Os limites entre o erro médico e a responsabilidade criminal
Enviada em 11/07/2023
É de conhecimento geral que os limites entre o erro médico e a responsabilidade criminal são problemas muito graves, por mais que falhas possam ocorrer em procedimentos clínicos é necessário dar atenção aos casos. Dentre outros aspectos, enfatizam-se os muitos erros em diagnósticos que podem propiciar à surgimento ou agravamento de outras doenças e a presença de um sistema de saúde falho quanto à verificação médica, o qual percebem-se a falta de atuação do Governo e do Sistema de Saúde que contribuem para o aumento dos casos de erros médicos e menos penas criminais médicas cumpridas.
Primordialmente, vale ressaltar que todos estão propícios a cometer erros e que isso é algo humano, contudo por meio de um erro médico, o paciente em questão pode ser fortemente prejudicado.

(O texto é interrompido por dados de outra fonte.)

(** * continue-js: the continuation registry and dispatcher

    A shallow embedding of [packages/continue-js/src/index.ts] and the
    properties of its five exported operations: [canContinueWith],
    [continueWith], [continueNow], [dontContinue] and [configureContinue];
    then of the programs that use them, the README's test and the echo bot
    of [samples/02-EchoBot].

    Conventions of the embedding.
    - A JavaScript function object is named by a reference ([fnref]); its
      read-only [name] and its code are tables indexed by the reference, its
      mutable [continuationId] property lives in the state.
    - The module-level bindings [_continuations] and [_config] are fields of
      the state, threaded explicitly through every operation.
    - A [throw] or a rejected promise is the [Threw] completion; a resolved
      promise is the [Returned] completion.  Every operation of one chain
      runs to completion before the next starts, so [await] is sequencing.
    - User code (continuation functions, a configured [functionNotFound]) is
      a function of the state: it may read it, change the application's part
      of it, and call [canContinueWith], [continueWith], [dontContinue] and
      [configureContinue]; it always ends, and does not call [continueNow].
    - [continueNow] calls itself after a redirect, without bound: the
      embedding counts the redirects it may still follow. *)

From stdpp Require Import base option list strings gmap pretty.
From Stdlib Require Import ZArith Ascii.

Local Open Scope string_scope.
Set Warnings "-register-all".

(** ** Data model *)

(** Plain data, the values an argument list is made of. *)
Inductive value : Type :=
| VNull
| VBool (b : bool)
| VNum (n : Z)
| VStr (s : string)
| VArr (items : list value)
| VObj (fields : list (string * value)).

(** [interface Continuation]: [continuationId?] and [args?] are optional. *)
Record Continuation : Type := mkContinuation {
  done : bool;
  continuationId : option string;
  args : option (list value)
}.

(** Identity of a function object. *)
Definition fnref : Type := positive.

(** Identity of a function installed as [functionNotFound]. *)
Definition handlerref : Type := positive.

(** The four [throw new Error(...)] sites of the library, each with the
    values its message interpolates, and an error raised by user code. *)
Inductive Error : Type :=
| DuplicateRegistration (name callerfile : string)
| IdentifierCollision (id : string)
| UnregisteredUnit (name : string)
| ContinuationNotFound (id : option string)
| UserError (what : value).

Definition show_undefined (o : option string) : string :=
  match o with
  | Some s => s
  | None => "undefined"
  end.

(** The text of each error, as the template literals build it. *)
Definition message (e : Error) : string :=
  match e with
  | DuplicateRegistration name callerfile =>
      "canContinue() has already been called for '" ++ name ++
      "' in file '" ++ callerfile ++ "'."
  | IdentifierCollision id =>
      "canContinue() can't register continuationId '" ++ id ++
      "' because it a;ready exists."
  | UnregisteredUnit name =>
      "continueWith() called with a function that can't be continued. " ++
      "Call 'canContinue(" ++ name ++ ")'."
  | ContinuationNotFound id =>
      "continueNow() can't find a continuation function for continuationId '"
      ++ show_undefined id ++ "'."
  | UserError _ => "user error"
  end.

(** How a call ends. *)
Inductive completion (A : Type) : Type :=
| Returned (a : A)
| Threw (e : Error).
Arguments Returned {A} a.
Arguments Threw {A} e.

(** The [functionNotFound] slot of the configuration: the function the
    module installs at load time, or one supplied by the application. *)
Inductive NotFoundPolicy : Type :=
| DefaultFunctionNotFound
| CustomFunctionNotFound (h : handlerref).
Lemma manual_fetch_keeps_schedule_witness :
  address (cfg (run Evm (fun _ => true)
    [EMount {| address := Some "0xabc"%string; poll := true |}; EAdvance] initial))
    = Some "0xabc"%string
  /\ "0xabc"%string <> EmptyString
  /\ timer (step Evm (fun _ => true) EManual (run Evm (fun _ => true)
       [EMount {| address := Some "0xabc"%string; poll := true |}; EAdvance] initial))
     = timer (run Evm (fun _ => true)
       [EMount {| address := Some "0xabc"%string; poll := true |}; EAdvance] initial).
Proof.
  assert (H1 : address (cfg (run Evm (fun _ => true)
    [EMount {| address := Some "0xabc"%string; poll := true |}; EAdvance] initial))
    = Some "0xabc"%string) by reflexivity.
  assert (H2 : "0xabc"%string <> EmptyString) by discriminate.
  split; [exact H1|]. split; [exact H2|].
  exact (proj1 (proj2 (manual_fetch_keeps_schedule Evm (fun _ => true) _ _ H1 H2))).
Defined.

(** C8: the formatted balance is a function of Balance alone, for both
    formatters: two states with the same Balance give the same formatted
    balance, [formatEther b] or [formatSol(Number(b))] for a Balance [b]
    and undefined for an undefined Balance. *)
Theorem formatted_function_of_balance (k : kind) (st1 st2 : state)
  (H : balance st1 = balance st2) :
  formatted k st1 = formatted k st2
  /\ (forall b, balance st1 = Some b -> formatted k st1 = format_balance k b)
  /\ (balance st1 = None -> formatted k st1 = None).
Proof.
  split; [unfold formatted; rewrite H; reflexivity|].
  split; [intros b Hb | intros Hb]; unfold formatted; rewrite Hb; reflexivity.
Qed.
(** * Flight visualizer: the densification pipeline of [update_graph]

    A shallow embedding of the data-preparation part of [src/app.py]
    (function [update_graph], from the line
    [df['departure_time'] = pd.to_datetime(...)] down to the slider
    labels) and the properties of its timeline, interpolation, bearing,
    colour assignment and frame assembly.

    Conventions of the embedding.
    - A pandas [Timestamp] is its [int64] count of nanoseconds since the
      epoch, a [Z]; [NaT] is [None].  A [Timedelta] is a [Z] of nanoseconds.
    - A Python [float] that holds a coordinate, a duration or a ratio is an
      exact rational [Q] ([nan] is [None] where the code can produce it);
      rounding of binary64 arithmetic is outside the model, and equality of
      such values is [Qeq].  The trigonometry of [calculate_bearing] is over
      the real numbers [R].
    - The uploaded table [df] is the list of its rows, in row order.
    - A Python [dict] is a [gmap]; a dict comprehension inserts its items
      from left to right, so a later item replaces an earlier one. *)

From Stdlib Require Import ZArith QArith Qround Reals Psatz Lia List String Ascii.
From stdpp Require Import gmap strings list fin_maps sorting.

Open Scope Z_scope.

(** ** Python runtime: exceptions, floats, [int] and [max] *)

Module Py.

Inductive exn : Type :=
| ValueError (msg : string)
| IndexError (msg : string)
| ZeroDivisionError (msg : string).
(** [load_aperture_positions] returns, replaces the table whatever the
    device held, and issues nothing.  Afterwards [set] goes on to the safe
    move for each of the four tuples of the new table, and refuses every
    target that matches none of them component by component (the same
    object, or numbers that compare equal). *)
Theorem load_aperture_positions_then_set positions pos (w : world device) :
  let w1 := snd (load_aperture_positions positions w) in
  fst (load_aperture_positions positions w) = Ok tt
  /\ self w1 = Some positions
  /\ trace w1 = trace w
  /\ (In pos (preset_list positions) ->
      set hw pos w1 =
        let '(ax, ay, az, sx, sy) := pos in
        _safe_move_within_datacollection_range hw ax ay az sx sy w1)
  /\ ((forall p,
         In p (preset_list positions) ->
         ~ Forall2 (fun x y : pyfloat =>
                      address x = address y \/ PrimFloat.eqb x y = true)
             (tuple_components p) (tuple_components pos)) ->
      set hw pos w1 = (Raise (InvalidApertureMove "AssertionError()"), w1)).
Proof.
  intros w1. do 3 (split; [ reflexivity | ]). split.
  - intros Hin. destruct pos as [[[[ax ay] az] sx] sy].
    apply (SafeMove.set_valid hw positions); [ reflexivity | ].
    rewrite SafeMove.position_valid_tuple_in.
    apply SafeMove.tuple_in_true. exists (ax, ay, az, sx, sy).
    split; [ exact Hin | apply SafeMove.tuple_eq_refl ].
  - intros Hnone. apply SafeMove.set_invalid. cbn [w1 load_aperture_positions
      set_self snd self].
    rewrite SafeMove.position_valid_tuple_in.
    apply SafeMove.tuple_in_false. intros p Hp.
    destruct (tuple_eq p pos) eqn:E; [ exfalso | reflexivity ].
    apply (Hnone p Hp). apply tuple_eq_components. exact E.
Qed.
Lemma sx_testbit_high (n x i : Z) :
  0 < n -> n - 1 <= i -> Z.testbit (sx n x) i = Z.testbit x (n - 1).
Proof.
  intros Hn Hi. rewrite <- (sx_testbit_low n x (n - 1)) by lia.
  pose proof (sx_range n x Hn) as Hr. set (y := sx n x) in *.
  assert (Hy : 0 <= y \/ y < 0) by lia.
  destruct Hy as [Hy|Hy].
  - assert (Hd : forall k, n - 1 <= k -> Z.testbit y k = false).
    { intros k Hk. rewrite Z.testbit_false by lia.
      rewrite Z.div_small; [done|]. split; [lia|].
      apply Z.lt_le_trans with (2 ^ (n - 1)); [lia|]. apply Z.pow_le_mono_r; lia. }
    by rewrite !Hd by lia.
  - assert (Hd : forall k, n - 1 <= k -> Z.testbit y k = true).
    { intros k Hk. rewrite Z.testbit_true by lia.
      replace (y / 2 ^ k) with (-1); [done|].
      assert (2 ^ (n - 1) <= 2 ^ k) by (apply Z.pow_le_mono_r; lia).
      apply Z.div_unique with (y + 2 ^ k); lia. }
    by rewrite !Hd by lia.
Qed.

Lemma testbit_sx (n x i : Z) :
  0 < n -> 0 <= i -> Z.testbit (sx n x) i = Z.testbit x (Z.min i (n - 1)).
Proof.
  intros. destruct (Z.le_gt_cases (n - 1) i).
  - rewrite sx_testbit_high, Z.min_r by lia. done.
  - rewrite sx_testbit_low, Z.min_l by lia. done.
Qed.

Lemma u32_testbit_high (x i : Z) : is_u32 x -> 32 <= i -> Z.testbit x i = false.
Proof.
  intros Hx Hi. rewrite <- (u32_id x Hx). unfold u32.
  by rewrite Z.mod_pow2_bits_high by lia.
Qed.

Lemma field_range (x lo n : Z) : 0 <= n -> 0 <= field x lo n < 2 ^ n.
Proof. intros. unfold field. apply Z.mod_pos_bound. by apply Z.pow_pos_nonneg. Qed.

Lemma u32_land_l (x y : Z) : is_u32 x -> is_u32 (x .& y).
Proof.
  intros Hx. rewrite <- (u32_id x Hx). unfold u32.
  replace (x mod 2 ^ 32 .& y) with ((x .& y) mod 2 ^ 32); [apply u32_range|].
  apply Z.bits_inj'. intros i Hi. rewrite Z.land_spec, !testbit_mod, Z.land_spec by lia.
  by rewrite andb_assoc.
Qed.

Lemma u32_lor (x y : Z) : is_u32 x -> is_u32 y -> is_u32 (x .| y).
Proof.
  intros Hx Hy. rewrite <- (u32_id x Hx), <- (u32_id y Hy). unfold u32.
  replace (x mod 2 ^ 32 .| y mod 2 ^ 32) with ((x .| y) mod 2 ^ 32); [apply u32_range|].
  apply Z.bits_inj'. intros i Hi. rewrite Z.lor_spec, !testbit_mod, Z.lor_spec by lia.
  by rewrite andb_orb_distrib_r.
Qed.

Lemma u32_lxor (x y : Z) : is_u32 x -> is_u32 y -> is_u32 (x .^ y).
Proof.
  intros Hx Hy. rewrite <- (u32_id x Hx), <- (u32_id y Hy). unfold u32.
  replace (x mod 2 ^ 32 .^ y mod 2 ^ 32) with ((x .^ y) mod 2 ^ 32); [apply u32_range|].
  apply Z.bits_inj'. intros i Hi. rewrite Z.lxor_spec, !testbit_mod, Z.lxor_spec by lia.
  destruct (i <? 32); simpl; done.
Qed.

Lemma u32_shiftr (x n : Z) : 0 <= n -> is_u32 x -> is_u32 (x ≫ n).
Proof.
  unfold is_u32. intros Hn Hx. rewrite Z.shiftr_div_pow2 by done.
  pose proof (Z.pow_pos_nonneg 2 n). split; [apply Z.div_pos; lia|].
  apply Z.le_lt_trans with x; [|lia]. apply Z.div_le_upper_bound; nia.
Qed.

#[export] Hint Resolve u32_land_l u32_lor u32_lxor u32_shiftr : word.

(** * Ranges and truncation *)

Lemma sx_id (n x : Z) : 0 < n -> - 2 ^ (n - 1) <= x < 2 ^ (n - 1) -> sx n x = x.
Proof.
  intros. unfold sx. assert (2 ^ n = 2 * 2 ^ (n - 1))
    by (rewrite <- Z.pow_succ_r by lia; f_equal; lia).
  rewrite Z.mod_small by lia. lia.
Qed.

Lemma mod_pow2_mod (x n m : Z) : 0 <= n <= m -> (x mod 2 ^ m) mod 2 ^ n = x mod 2 ^ n.
Proof.
  intros. apply Z.bits_inj'. intros i Hi. rewrite !testbit_mod by lia.
  destruct (Z.ltb_spec i n), (Z.ltb_spec i m); try lia; done.
Qed.

Lemma sx_u32 (n x : Z) : 0 < n <= 32 -> sx n (u32 x) = sx n x.
Proof.
  intros. unfold sx, u32. f_equal.
  by rewrite <- (Zplus_mod_idemp_l (x mod _)), mod_pow2_mod, Zplus_mod_idemp_l by lia.
Qed.

Lemma field_u32 (x lo n : Z) :
  0 <= lo -> 0 <= n -> lo + n <= 32 -> field (u32 x) lo n = field x lo n.
Proof.
  intros. unfold field, u32. apply Z.bits_inj'. intros i Hi.
  rewrite !testbit_mod, !Z.shiftr_spec, testbit_mod by lia.
  destruct (Z.ltb_spec i n), (Z.ltb_spec (i + lo) 32); try lia; done.
Qed.

Lemma lor_range (a b n : Z) : 0 <= n -> 0 <= a < 2 ^ n -> 0 <= b < 2 ^ n -> 0 <= a .| b < 2 ^ n.
Proof.
  intros Hn Ha Hb. replace (a .| b) with ((a .| b) mod 2 ^ n).
  - apply Z.mod_pos_bound, Z.pow_pos_nonneg; lia.
  - apply Z.bits_inj'. intros i Hi. rewrite testbit_mod, !Z.lor_spec by lia.
    rewrite <- (Z.mod_small a (2 ^ n)), <- (Z.mod_small b (2 ^ n)), !testbit_mod by done.
    destruct (i <? n); done.
Qed.

Lemma shiftl_range (a n k m : Z) :
  0 <= k -> 0 <= m -> n = m + k -> 0 <= a < 2 ^ m -> 0 <= a ≪ k < 2 ^ n.
Proof.
  intros Hk Hm -> Ha. rewrite Z.shiftl_mul_pow2, Z.pow_add_r by lia.
  pose proof (Z.pow_pos_nonneg 2 k). nia.
Qed.

Lemma is_u32_u16 (x : Z) : is_u32 (u16 x).
Proof. unfold is_u32, u16. pose proof (Z.mod_pos_bound x (2 ^ 16)). lia. Qed.

(** Splits a five-bit operand into its 32 values. *)
Lemma five_bits (P : Z -> Prop) (n : Z) :
  0 <= n < 2 ^ 5 -> Forall P (seqZ 0 32) -> P n.
Proof. intros Hn HP. apply (proj1 (list.Forall_forall P _) HP), elem_of_seqZ. lia. Qed.
#[global] Arguments fo_opc {w f7 r2 r1 f3 r opc}.
#[global] Arguments fo_index {w f7 r2 r1 f3 r opc}.
#[global] Arguments fo_rd {w f7 r2 r1 f3 r opc}.
#[global] Arguments fo_rs1 {w f7 r2 r1 f3 r opc}.
#[global] Arguments fo_rs2 {w f7 r2 r1 f3 r opc}.
#[global] Arguments fo_rs3 {w f7 r2 r1 f3 r opc}.
#[global] Arguments fo_funct3 {w f7 r2 r1 f3 r opc}.
#[global] Arguments fo_funct7 {w f7 r2 r1 f3 r opc}.
#[global] Arguments fo_funct7' {w f7 r2 r1 f3 r opc}.
#[global] Arguments fo_itype {w f7 r2 r1 f3 r opc}.
#[global] Arguments fo_stype {w f7 r2 r1 f3 r opc}.
#[global] Arguments fo_btype {w f7 r2 r1 f3 r opc}.
#[global] Arguments fo_utype {w f7 r2 r1 f3 r opc}.
#[global] Arguments fo_jtype {w f7 r2 r1 f3 r opc}.

Create HintDb decoder discriminated.
#[local] Hint Unfold op_load op_op_imm op_auipc op_store op_op op_lui op_branch op_jalr op_jal
  op_system op_misc_mem op_amo op_load_fp op_store_fp op_op_fp op_madd op_msub op_nmadd op_nmsub
  decode_itype decode_utype decode_stype decode_rtype decode_btype decode_jtype decode_r4type
  accept reject rv_reg_zero rv_insn_zero : decoder.

(** Runs the decoder on [enc_r ...]: the word becomes an opaque variable that
    is only known through its fields. *)
Ltac open_fields Hw :=
  lazymatch goal with
  | |- context [enc_r ?f7 ?r2 ?r1 ?f3 ?r ?opc] =>
      assert (Hw : fields_of (enc_r f7 r2 r1 f3 r opc) f7 r2 r1 f3 r opc)
        by (apply enc_r_fields; field_bound);
      revert Hw; generalize (enc_r f7 r2 r1 f3 r opc); intros ? Hw
  end.

Ltac run_decoder Hw :=
  unfold decode, rv_decode, is_compressed, FC_OPCODE;
  rewrite (fo_opc Hw), (fo_index Hw);
  match goal with
  | |- context [table_lookup rv_jump_table ?i] =>
      let h := eval cbv in (Z.to_nat i) in
      change (table_lookup rv_jump_table i) with (nth h rv_jump_table op_unimp)
  end;
  cbn [nth rv_jump_table]; simpl (negb _); cbv iota; autounfold with decoder; cbv zeta;
  rewrite ?(fo_rd Hw), ?(fo_rs1 Hw), ?(fo_rs2 Hw), ?(fo_rs3 Hw), ?(fo_funct3 Hw),
    ?(fo_funct7 Hw), ?(fo_funct7' Hw), ?(fo_itype Hw), ?(fo_stype Hw), ?(fo_btype Hw),
    ?(fo_utype Hw), ?(fo_jtype Hw);
  cbn [set_imm set_rd set_rs1 set_rs2 set_opcode set_rs3 set_rm imm rd rs1 rs2 rm opcode
       shamt imm2 fuse pc impl branch_taken branch_untaken branch_table].

Lemma amo_funct5 (f5 c : Z) :
  0 <= f5 < 2 ^ 5 -> 0 <= c < 2 ^ 12 -> ((((f5 ≪ 2) .| field c 0 2) ≫ 2) .& 0x1f) = f5.
Proof.
  intros. assert (is_u32 f5) by (unfold is_u32; lia). assert (is_u32 c) by (unfold is_u32; lia).
  rewrite <- (Z.mod_small f5 (2 ^ 5)) by lia. bits_eq [f5; c].
Qed.

Lemma r4_rs3 (r3 : Z) : 0 <= r3 < 2 ^ 5 -> i32 (0 .& 0xffffff00 .| ((r3 ≪ 2) ≫ 2)) = r3.
Proof.
  intros. assert (is_u32 r3) by (unfold is_u32; lia).
  rewrite <- (Z.mod_small r3 (2 ^ 5)) by lia. bits_eq [r3].
Qed.
(* ===== verification/Trap.v ===== *)
(** Traps (emulate.c and the trap macros of riscv.h): entry into a trap
    handler, the default handler used when no trap vector is configured, and
    its emulation of misaligned accesses.

    A computation returns [None] where the C code is undefined (an access
    outside guest RAM) or fails an assertion (in the decoder). *)

From stdpp Require Import base list option numbers gmap.
From Stdlib Require Import ZArith Lia Bool.
From S2P Require Import Prelude Bits Insn Decode Mem State.
#[local] Open Scope Z_scope.

(** * Constants of riscv.h *)

Definition MSTATUS_MIE_SHIFT : Z := 3.
Definition MSTATUS_MPIE_SHIFT : Z := 7.
Definition MSTATUS_MPP_SHIFT : Z := 11.
Definition MSTATUS_MIE : Z := 1 ≪ MSTATUS_MIE_SHIFT.
Definition MSTATUS_MPIE : Z := 1 ≪ MSTATUS_MPIE_SHIFT.
Definition MSTATUS_MPP : Z := 3 ≪ MSTATUS_MPP_SHIFT.
Definition SSTATUS_SIE_SHIFT : Z := 1.
Definition SSTATUS_SPIE_SHIFT : Z := 5.
Definition SSTATUS_SPP_SHIFT : Z := 8.
Definition SSTATUS_SIE : Z := 1 ≪ SSTATUS_SIE_SHIFT.
Definition SSTATUS_SPIE : Z := 1 ≪ SSTATUS_SPIE_SHIFT.
Definition RV_PRIV_U_MODE : Z := 0.
Definition RV_PRIV_S_MODE : Z := 1.
Definition RV_PRIV_M_MODE : Z := 3.
Definition ILLEGAL_INSN : Z := 2.
Definition BREAKPOINT : Z := 3.
Definition LOAD_MISALIGNED : Z := 4.
Definition STORE_MISALIGNED : Z := 6.
Definition ECALL_M : Z := 11.

Definition RV_PRIV_IS_U_OR_S_MODE (rv : riscv) : bool := rv.(priv_mode) <=? RV_PRIV_S_MODE.

(** * Misaligned accesses *)

(** [value |= (uint32_t) mem_read_b(addr + i) << (i * 8)] for [i = 0 .. n-1]. *)
Definition read_bytes (rv : riscv) (addr : Z) (n : nat) : option Z :=
  fold_left (fun acc i =>
      let? value := acc in
      let? b := memory_read_b rv.(mem) (add32 addr i) in
      Some (value .| shl32 b (i * 8)))
    (seqZ 0 (Z.of_nat n)) (Some 0).

Definition emulate_misaligned_load (rv : riscv) (ir : rv_insn_t) (addr : Z) : option (bool * riscv) :=
  match ir.(opcode) with
  | rv_insn_lw | rv_insn_clw | rv_insn_clwsp =>
      let? value :=
        if addr .& 1 =? 0 then
          let? lo := memory_read_s rv.(mem) addr in
          let? hi := memory_read_s rv.(mem) (add32 addr 2) in
          Some (lo .| shl32 hi 16)
        else read_bytes rv addr 4 in
      Some (true, set_xreg ir.(rd) value rv)
  | rv_insn_lh =>
      let? value := read_bytes rv addr 2 in
      Some (true, set_xreg ir.(rd) (sign_extend_h value) rv)
  | rv_insn_lhu =>
      let? value := read_bytes rv addr 2 in
      Some (true, set_xreg ir.(rd) value rv)
  | _ => Some (false, rv)
  end.

(** [mem_write_b(addr + i, (value >> (i * 8)) & 0xFF)] for [i = 0 .. n-1]. *)
Definition write_bytes (m : memory_t) (addr value : Z) (n : nat) : option memory_t :=
  fold_left (fun acc i =>
      let? m := acc in
      memory_write_b m (add32 addr i) ((value ≫ (i * 8)) .& 0xff))
    (seqZ 0 (Z.of_nat n)) (Some m).

Definition emulate_misaligned_store (rv : riscv) (ir : rv_insn_t) (addr : Z) : option (bool * riscv) :=
  match ir.(opcode) with
  | rv_insn_sw | rv_insn_csw | rv_insn_cswsp =>
      let value := xreg rv ir.(rs2) in
      let? m :=
        if addr .& 1 =? 0 then
          let? m := memory_write_s rv.(mem) addr (value .& 0xffff) in
          memory_write_s m (add32 addr 2) ((value ≫ 16) .& 0xffff)
        else write_bytes rv.(mem) addr value 4 in
      Some (true, set_mem m rv)
  | rv_insn_sh =>
      let? m := write_bytes rv.(mem) addr (xreg rv ir.(rs2)) 2 in
      Some (true, set_mem m rv)
  | _ => Some (false, rv)
  end.

(** [skip_insn:] advances [mepc] past the instruction and resumes there. *)
Definition skip_insn (rv : riscv) : riscv :=
  let mepc := add32 (csr_val rv csr_mepc) (if rv.(compressed) then 2 else 4) in
  set_PC mepc (set_csr csr_mepc mepc rv).

Definition rv_trap_default_handler (rv : riscv) : option riscv :=
  let cause := csr_val rv csr_mcause in
  let tval := csr_val rv csr_mtval in
  let insn_addr := csr_val rv csr_mepc in
  if (cause =? LOAD_MISALIGNED) || (cause =? STORE_MISALIGNED) then
    let? insn := memory_ifetch rv.(mem) insn_addr in
    if insn =? 0 then Some (skip_insn rv)
    else
      let? (ok, ir) := decode insn in
      if negb ok then Some (skip_insn rv)
      else
        let? (_, rv) := if cause =? LOAD_MISALIGNED then emulate_misaligned_load rv ir tval
                        else emulate_misaligned_store rv ir tval in
        Some (skip_insn rv) (* the same update whether the access was handled or not *)
  else Some (skip_insn rv).

(** * Trap entry *)

Definition _trap_handler (rv : riscv) : option riscv :=
  let vector base mode cause rv :=
    match mode with
    | 0 => set_PC base rv
    | 1 => set_PC (add32 base (4 * (cause .& 0x7fffffff))) rv
    | _ => rv
    end in
  if RV_PRIV_IS_U_OR_S_MODE rv then
    let sstatus := csr_val rv csr_sstatus in
    let sstatus_sie := (sstatus .& SSTATUS_SIE) ≫ SSTATUS_SIE_SHIFT in
    let sstatus := sstatus .| shl32 sstatus_sie SSTATUS_SPIE_SHIFT in
    let sstatus := sstatus .& not32 SSTATUS_SIE in
    let sstatus := sstatus .| shl32 rv.(priv_mode) SSTATUS_SPP_SHIFT in
    let rv := set_priv_mode RV_PRIV_S_MODE (set_csr csr_sstatus sstatus rv) in
    let base := csr_val rv csr_stvec .& not32 3 in
    let mode := csr_val rv csr_stvec .& 3 in
    let cause := csr_val rv csr_scause in
    let rv := set_csr csr_sepc rv.(PC) rv in
    Some (vector base mode cause rv)
  else
    let mstatus := csr_val rv csr_mstatus in
    let mstatus_mie := (mstatus .& MSTATUS_MIE) ≫ MSTATUS_MIE_SHIFT in
    let mstatus := mstatus .| shl32 mstatus_mie MSTATUS_MPIE_SHIFT in
    let mstatus := mstatus .& not32 MSTATUS_MIE in
    let mstatus := mstatus .| shl32 rv.(priv_mode) MSTATUS_MPP_SHIFT in
    let rv := set_priv_mode RV_PRIV_M_MODE (set_csr csr_mstatus mstatus rv) in
    let base := csr_val rv csr_mtvec .& not32 3 in
    let mode := csr_val rv csr_mtvec .& 3 in
    let cause := csr_val rv csr_mcause in
    let rv := set_csr csr_mepc rv.(PC) rv in
    if csr_val rv csr_mtvec =? 0 then rv_trap_default_handler rv
    else Some (vector base mode cause rv).

Definition trap_handler (rv : riscv) : option riscv := _trap_handler rv.

Definition SET_CAUSE_AND_TVAL_THEN_TRAP (cause tval : Z) (rv : riscv) : option riscv :=
  let rv :=
    if RV_PRIV_IS_U_OR_S_MODE rv then set_csr csr_stval tval (set_csr csr_scause cause rv)
    else set_csr csr_mtval tval (set_csr csr_mcause cause rv) in
  trap_handler rv.

Definition ebreak_handler (rv : riscv) : option riscv :=
  SET_CAUSE_AND_TVAL_THEN_TRAP BREAKPOINT rv.(PC) rv.

(** What the interpreter asks of the system-call layer (syscall.c). *)
Class Syscall : Type := {
  syscall_handler : riscv -> option riscv;
}.

Definition ecall_handler `{Syscall} (rv : riscv) : option riscv :=
  let? rv := SET_CAUSE_AND_TVAL_THEN_TRAP ECALL_M 0 rv in
  syscall_handler rv.

(** * Native routines the guest can call *)

Definition memset_handler (rv : riscv) : option riscv :=
  let m := rv.(mem) in
  let dest := xreg rv rv_reg_a0 in
  let value := xreg rv rv_reg_a1 in
  let count := xreg rv rv_reg_a2 in
  if (m.(mem_size) <=? dest) || (m.(mem_size) - dest <? count) then
    SET_CAUSE_AND_TVAL_THEN_TRAP STORE_MISALIGNED dest rv
  else
    let rv := set_mem (store_bytes m dest (replicate (Z.to_nat count) (u8 value))) rv in
    Some (set_PC (xreg rv rv_reg_ra .& not32 1) rv).

(** [memcpy] on overlapping ranges is undefined. *)
Definition memcpy_handler (rv : riscv) : option riscv :=
  let m := rv.(mem) in
  let dest := xreg rv rv_reg_a0 in
  let src := xreg rv rv_reg_a1 in
  let count := xreg rv rv_reg_a2 in
  if (m.(mem_size) <=? dest) || (m.(mem_size) - dest <? count) then
    SET_CAUSE_AND_TVAL_THEN_TRAP STORE_MISALIGNED dest rv
  else if (m.(mem_size) <=? src) || (m.(mem_size) - src <? count) then
    SET_CAUSE_AND_TVAL_THEN_TRAP LOAD_MISALIGNED src rv
  else if (count =? 0) || (dest + count <=? src) || (src + count <=? dest) then
    let rv := set_mem (store_bytes m dest (load_bytes (Z.to_nat count) m src)) rv in
    Some (set_PC (xreg rv rv_reg_ra .& not32 1) rv)
  else None.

Os pacientes, em muitos casos, apresentam doenças comuns e que necessitam de um simples diagnóstico, mas uma análise médica pode resultar no diagnóstico incorreto da doença. O diagnóstico incorreto da doença, possibilita a realização de procedimentos errados, quanto à doença específica, causando também custos desnecessários ao paciente, prejudicando-o deste modo tanto economicamente quanto à sua saúde.
Ademais, por meio da falta de responsabilidade de profissionais médicos, muitos cidadãos podem ser prejudicados e sofrer drásticas consequências, que podem inclusive levar à óbito. O sistema de saúde não investe tanto em relação à verificação de cirurgias e médicos no mercado como deveria, já que se observa o aumento de realização de procedimentos cirúrgicos, estéticos de forma ilegal, fora de clínicas por profissionais irresponsáveis. As penas para esses atos de ilegalidade não são priorizadas, nem mesmo são aplicadas penas ou multas de altos valor à tais ações.
Dessa forma, percebe-se a ineficácia quanto à observação de análises médicas e punição quanto à responsabilidade criminal. O governo precisa ter atuação na área da saúde, investir e priorizar a verificação de diagnósticos médicos e cirurgias para diminuir os casos e/ou agravamento de doenças comuns ou raras e menos realização de procedimentos de maneira inadequada, sendo necessária a participação da população, denunciando os diagnósticos falhos e atos ilegais.